In 2002, a study from the University of California, Berkeley suggested that it had taken humans 300,000 years to generate 12 million terabytes of data. Now we can generate that much data in only two or three years. In fact, we have more data than we can handle. We seem to think that somehow all of this data is going to help us make better business decisions; however, it’s doing nothing but taking up space until we can turn this data into useable business information.
Recently, the subject of BI without the data warehouse has been discussed in the SQL Server community. Initially I thought this idea was terrible; however, after doing some research I’m finding that there's some validity to this approach, with caveats.
Analyzing Raw Transactional Data
With OLTP databases already approaching or exceeding terabytes in size, duplicating the data in a data warehouse (or staging database plus data marts) and transporting data from multiple data sources to a centralized repository (i.e., the data warehouse), which eats up network bandwidth and time and consumes endless CPU cycles in transformation processes, seems like a budget-buster of an idea. If you can trust the data in your OLTP database and non-relational, legacy systems, then creating what’s essentially a virtualized data warehouse environment could save you time and rescue your budget.

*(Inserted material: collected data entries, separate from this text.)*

(* ===== verification/CmceDl.v ===== *)
(** * Downlink call control PDUs (crates/tetra-pdus/src/cmce/pdus/d_*.rs)

    One section per PDU: the structure, what [validate] demands of it, the two directions of
    the codec and their round trip. *)

From Stdlib Require Import ZArith Lia ZifyNat.
From stdpp Require Import strings.
From S2P Require Import Prelude.
From S2P Require Import BitBuffer.
From S2P Require Import BitBufferFacts.
From S2P Require Import Codec.
From S2P Require Import MacFields.
From S2P Require Import MacPdus.
From S2P Require Import Robust.
From S2P Require Import Circuits.
From S2P Require Import Typed.
From S2P Require Import CmceFields.
From S2P Require Import SdsCodec.

(** ** The transmitting party of D-TX-GRANTED and D-TX-INTERRUPT

    Type identifier 1 comes with an address, 2 with an address and an extension. *)

Definition validate_transmitting_party (tpti ssi ext : option Z) : unit + PduParseErr :=
  match tpti with
  | None =>
      then_ (require_absent "transmitting_party_address_ssi" "not valid without transmitting party type identifier" ssi)
      (require_absent "transmitting_party_extension" "not valid without transmitting party type identifier" ext)
  | Some 1%Z =>
      required "transmitting_party_address_ssi" ssi (fun _ =>
      require_absent "transmitting_party_extension" "not valid for transmitting party type identifier" ext)
  | Some 2%Z =>
      required "transmitting_party_address_ssi" ssi (fun _ =>
      required "transmitting_party_extension" ext (fun _ => inl tt))
  | Some value => inr (InvalidValue "transmitting_party_type_identifier" value)
  end.

Definition read_transmitting_party (tpti : option Z) : M (option Z * option Z) :=
  match tpti with
  | None => mret (None, None)
  | Some 1%Z => ssi ← read_field 24 "transmitting_party_address_ssi"; mret (Some ssi, None)
  | Some 2%Z =>
      ssi ← read_field 24 "transmitting_party_address_ssi";
      ext ← read_field 24 "transmitting_party_extension";
      mret (Some ssi, Some ext)
  | Some value => fail (InvalidValue "transmitting_party_type_identifier" value)
  end.

Definition party_img (ssi ext : option Z) : list bool :=
  match ssi with Some v => val_bits 24 v | None => [] end ++ match ext with Some v => val_bits 24 v | None => [] end.
Definition addr24 (o : option Z) : Prop := option_all (fun v => 0 <= v < 0xffffff + 1)%Z o.

Lemma party_cases tpti ssi ext :
  validate_transmitting_party tpti ssi ext = inl tt ->
  (tpti = None /\ ssi = None /\ ext = None) \/
  (exists s, tpti = Some 1%Z /\ ssi = Some s /\ ext = None) \/
  (exists s e, tpti = Some 2%Z /\ ssi = Some s /\ ext = Some e).
Proof.
  destruct tpti as [[|[[]|[[]|[]|]|]|]|]; cbn [validate_transmitting_party]; try discriminate.
  - intros H. validations H. right. right. by do 2 eexists.
  - intros H. validations H. right. left. by eexists.
  - intros H. validations H. left. done.
Qed.

Lemma party_parses tpti ssi ext rest :
  validate_transmitting_party tpti ssi ext = inl tt -> addr24 ssi -> addr24 ext ->
  parses (read_transmitting_party tpti) (party_img ssi ext) rest (ssi, ext).
Proof.
  intros [(-> & -> & ->)|[(s & -> & -> & ->)|(s & e & -> & -> & ->)]]%party_cases Hs He; unfold party_img.
  - apply (parses_ret (None, None)).
  - rewrite app_nil_r. apply (parses_fmap _ (fun s => (Some s, None))). apply read_field_val; [by apply Hs|lia].
  - eapply parses_bind; [apply read_field_val; [by apply Hs|lia]|].
    apply (parses_fmap _ (fun e => (Some s, Some e))). apply read_field_val; [by apply He|lia].
Qed.

Lemma some24_emits o :
  addr24 o -> emits (write_some (fun v => write_bits v 24) o) tt (match o with Some v => val_bits 24 v | None => [] end).
Proof. intros H. destruct o as [v|]; cbn; [apply write_bits_emits; [by apply H|lia]|apply emits_ret]. Qed.

Lemma party_emits ssi ext (k : M unit) bs :
  addr24 ssi -> addr24 ext -> emits k tt bs ->
  emits (write_some (fun v => write_bits v 24) ssi;; write_some (fun v => write_bits v 24) ext;; k) tt (party_img ssi ext ++ bs).
Proof.
  intros Hs He Hk. unfold party_img. rewrite <- app_assoc.
  apply emits_bind_tt; [by apply some24_emits|]. apply emits_bind_tt; [by apply some24_emits|done].
Qed.

#[export] Hint Resolve party_parses : l3.

Lemma party_type_bound tpti ssi ext :
  validate_transmitting_party tpti ssi ext = inl tt -> option_all (fun v => 0 <= v < 2 ^ Z.of_nat 2)%Z tpti.
Proof. intros [(-> & _)|[(s & -> & _)|(s & e & -> & _)]]%party_cases v; [done|intros [= <-]; lia..]. Qed.

Lemma party_none ssi ext : validate_transmitting_party None ssi ext = inl tt -> ssi = None /\ ext = None.
Proof. by intros [(_ & -> & ->)|[(s & [=] & _)|(s & e & [=] & _)]]%party_cases. Qed.

(** [l3_roundtrip] with a transmitting party *)
Ltac l3_tx to_bitbuf from_bitbuf validate :=
  intros []; cbn in *; unfold roundtrips, to_bitbuf, from_bitbuf;
  match goal with
  | H : validate _ = inl _ |- _ =>
      rewrite H; cbn; unfold validate in H; cbn in H; l3_facts H; pose proof (party_type_bound _ _ _ H); cbv zeta;
      match goal with
      | |- context [write_obit (b2z ?c)] =>
          let E := fresh "O" in
          destruct c eqn:E; cbn [negb];
          [ eexists; split; [l3_emit; eapply party_emits; [done|done|l3_emit]|]
          | none_present E; subst; apply party_none in H as [-> ->]; eexists; split; [l3_emit|] ];
          intros ?; l3_parse
      end
  end.

(** ** D-ALERT *)

Record DAlert := mkDAlert {
  dal_call_identifier : Z;
  dal_call_time_out_set_up_phase : Z;
  dal_reserved : bool;
  dal_simplex_duplex_selection : bool;
  dal_call_queued : bool;
  dal_basic_service_information : option BasicServiceInformation;
  dal_notification_indicator : option Z;
  dal_facility : option Type3FieldGeneric;
  dal_proprietary : option Type3FieldGeneric
}.

Definition DAlert_validate (self : DAlert) : unit + PduParseErr :=
  then_ (at_most "call_identifier" MAX_U14 (dal_call_identifier self)) (
  then_ (at_most "call_time_out_set_up_phase" MAX_U3 (dal_call_time_out_set_up_phase self)) (
  then_ (if negb (dal_reserved self) then inr (InvalidValue "reserved" 0) else inl tt) (
  then_ (opt_bsi_validate (dal_basic_service_information self)) (
  bounded "notification_indicator" MAX_U6 (dal_notification_indicator self))))).

Definition DAlert_from_bitbuf : M DAlert :=
  expect_pdu_type 5 0;;
  call_identifier ← read_u16 14 "call_identifier";
  call_time_out_set_up_phase ← read_u8 3 "call_time_out_set_up_phase";
  reserved ← read_flag "reserved";
  simplex_duplex_selection ← read_flag "simplex_duplex_selection";
  call_queued ← read_flag "call_queued";
  obit ← read_obit;
  basic_service_information ← parse_type2_struct obit Bsi_from_bitbuf;
  notification_indicator ← parse_type2_generic obit 6 "notification_indicator";
  facility ← parse_type3_generic obit (elem_id Facility);
  proprietary ← parse_type3_generic obit (elem_id Proprietary);
  read_trailing obit;;
  mret (mkDAlert call_identifier call_time_out_set_up_phase reserved simplex_duplex_selection call_queued
    basic_service_information notification_indicator facility proprietary).

Definition DAlert_to_bitbuf (self : DAlert) : M unit :=
  validated (DAlert_validate self) (
    write_bits 0 5;;
    write_bits (dal_call_identifier self) 14;;
    write_bits (dal_call_time_out_set_up_phase self) 3;;
    write_bits (b2z (dal_reserved self)) 1;;
    write_bits (b2z (dal_simplex_duplex_selection self)) 1;;
    write_bits (b2z (dal_call_queued self)) 1;;
    let obit := is_some (dal_basic_service_information self) || is_some (dal_notification_indicator self) || is_some
      (dal_facility self) || is_some (dal_proprietary self) in
    write_obit (b2z obit);;
    if negb obit then mret tt
    else
      write_type2_struct obit (dal_basic_service_information self) Bsi_to_bitbuf;;
      write_type2_generic obit (dal_notification_indicator self) 6;;
      write_type3_generic obit (dal_facility self) (elem_id Facility);;
      write_type3_generic obit (dal_proprietary self) (elem_id Proprietary);;
      write_mbit 0).

Record DAlert_ok (x : DAlert) : Prop := {
  dal_ok_call_identifier : (0 <= dal_call_identifier x)%Z;
  dal_ok_call_time_out_set_up_phase : (0 <= dal_call_time_out_set_up_phase x)%Z;
  dal_ok_basic_service_information : option_all Bsi_typed (dal_basic_service_information x);
  dal_ok_notification_indicator : nonneg (dal_notification_indicator x);
  dal_ok_facility : option_all (valid3 (elem_id Facility)) (dal_facility x);
  dal_ok_proprietary : option_all (valid3 (elem_id Proprietary)) (dal_proprietary x);
  dal_ok_valid : DAlert_validate x = inl tt
}.

Lemma DAlert_roundtrips x : DAlert_ok x -> roundtrips DAlert_to_bitbuf DAlert_from_bitbuf x.
Proof. destruct x. l3_roundtrip DAlert_to_bitbuf DAlert_from_bitbuf DAlert_validate. Qed.

(** ** D-CALL-PROCEEDING *)

Record DCallProceeding := mkDCallProceeding {
  dcp_call_identifier : Z;
  dcp_call_time_out_set_up_phase : CallTimeoutSetupPhase;
  dcp_hook_method_selection : bool;
  dcp_simplex_duplex_selection : bool;
  dcp_basic_service_information : option BasicServiceInformation;
  dcp_call_status : option CallStatus;
  dcp_notification_indicator : option Z;
  dcp_facility : option Type3FieldGeneric;
  dcp_proprietary : option Type3FieldGeneric
}.

Definition DCallProceeding_validate (self : DCallProceeding) : unit + PduParseErr :=
  then_ (at_most "call_identifier" MAX_U14 (dcp_call_identifier self)) (
  bounded "notification_indicator" MAX_U6 (dcp_notification_indicator self)).

Definition DCallProceeding_from_bitbuf : M DCallProceeding :=
  expect_pdu_type 5 1;;
  call_identifier ← read_u16 14 "call_identifier";
  call_time_out_set_up_phase ← read_enum_unwrap CallTimeoutSetupPhase 3 "call_time_out_set_up_phase";
  hook_method_selection ← read_flag "hook_method_selection";
  simplex_duplex_selection ← read_flag "simplex_duplex_selection";
  obit ← read_obit;
  basic_service_information ← parse_type2_struct obit Bsi_from_bitbuf;
  call_status ← parse_type2_enum CallStatus obit 3 "call_status";
  notification_indicator ← parse_type2_generic obit 6 "notification_indicator";
  facility ← parse_type3_generic obit (elem_id Facility);
  proprietary ← parse_type3_generic obit (elem_id Proprietary);
  read_trailing obit;;
  mret (mkDCallProceeding call_identifier call_time_out_set_up_phase hook_method_selection simplex_duplex_selection
    basic_service_information call_status notification_indicator facility proprietary).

Why would you want to analyze raw transactional data before it has been verified and validated? There's one situation in which you’d want to do exactly that—if you worked for an enterprise-level organization in which there’s a discrepancy between how management believes the business operates and how the business actually operates. Analyzing raw transactional data can help you expose the gap between perception and reality.
Traditionally, the data in a data warehouse has been cleansed, decoded, reorganized, reordered, and basically sanitized before it's provided to the business community. But by using raw transactional data, the bad and the ugly data are exposed with the good data during analysis. The business decision-makers will have an opportunity to evaluate what’s broken and why, as well as have a chance to fix it.
I’m not saying that this approach will work for every company, nor is it necessary for every BI project. If your firm is resistant to a “king has no clothes” type of message, then you probably won’t want to suggest this approach for BI analysis, unless you want to be demoted to the mailroom. However, if your company is a little more open-minded, or if you and your IT staff need to fix a discrepancy or anomaly in a transactional or non-relational data source, then this approach might work really well.
BI without the data warehouse is also a valid approach for continuous data loading for dynamic data elements (e.g., clickstream data, streaming stock market results, real-time construction project management data rendered as dashboards or scorecards), assuming that you’ll stretch the definition of BI to include dashboards. By eliminating the data warehouse step in this process, you can analyze the data flow immediately. You no longer have to wait days or weeks for data warehouse content to refresh. Having immediate access to the data as it’s being captured could give your company a competitive edge. Of course, you must ensure that your OLTP source systems have enough horsepower to manage data streaming in and data streaming out, with potentially complex processing occurring in between.
Why This Approach Works
There are many reasons to resist building a traditional data warehouse. ROI and delivery-point and delivery-time objectives can be very hard to quantify. Funding for any major IT project depends on a clear business case and a solid bottom-line contribution to the balance sheet. Data warehouses don’t lend themselves easily to these conditions. A data warehouse project is invariably large and complex, it might not have a defined business case, and it might be a perpetual “work in progress” or “project black hole” that consumes resources and careers. A study done by the Gartner Group in 2002 stated that “80 percent of enterprises implementing data warehouses will not properly plan for their implementation efforts, and will underestimate the costs related to the data acquisition tasks by an average of 50 percent—leading to cancelled projects or data warehouses delivered with inaccurate or incomplete data.” I doubt that we’re doing much better today, and with statistics like those presented in the study, it’s tempting to forego the data warehouse portion of the project and just use raw source data for BI analysis.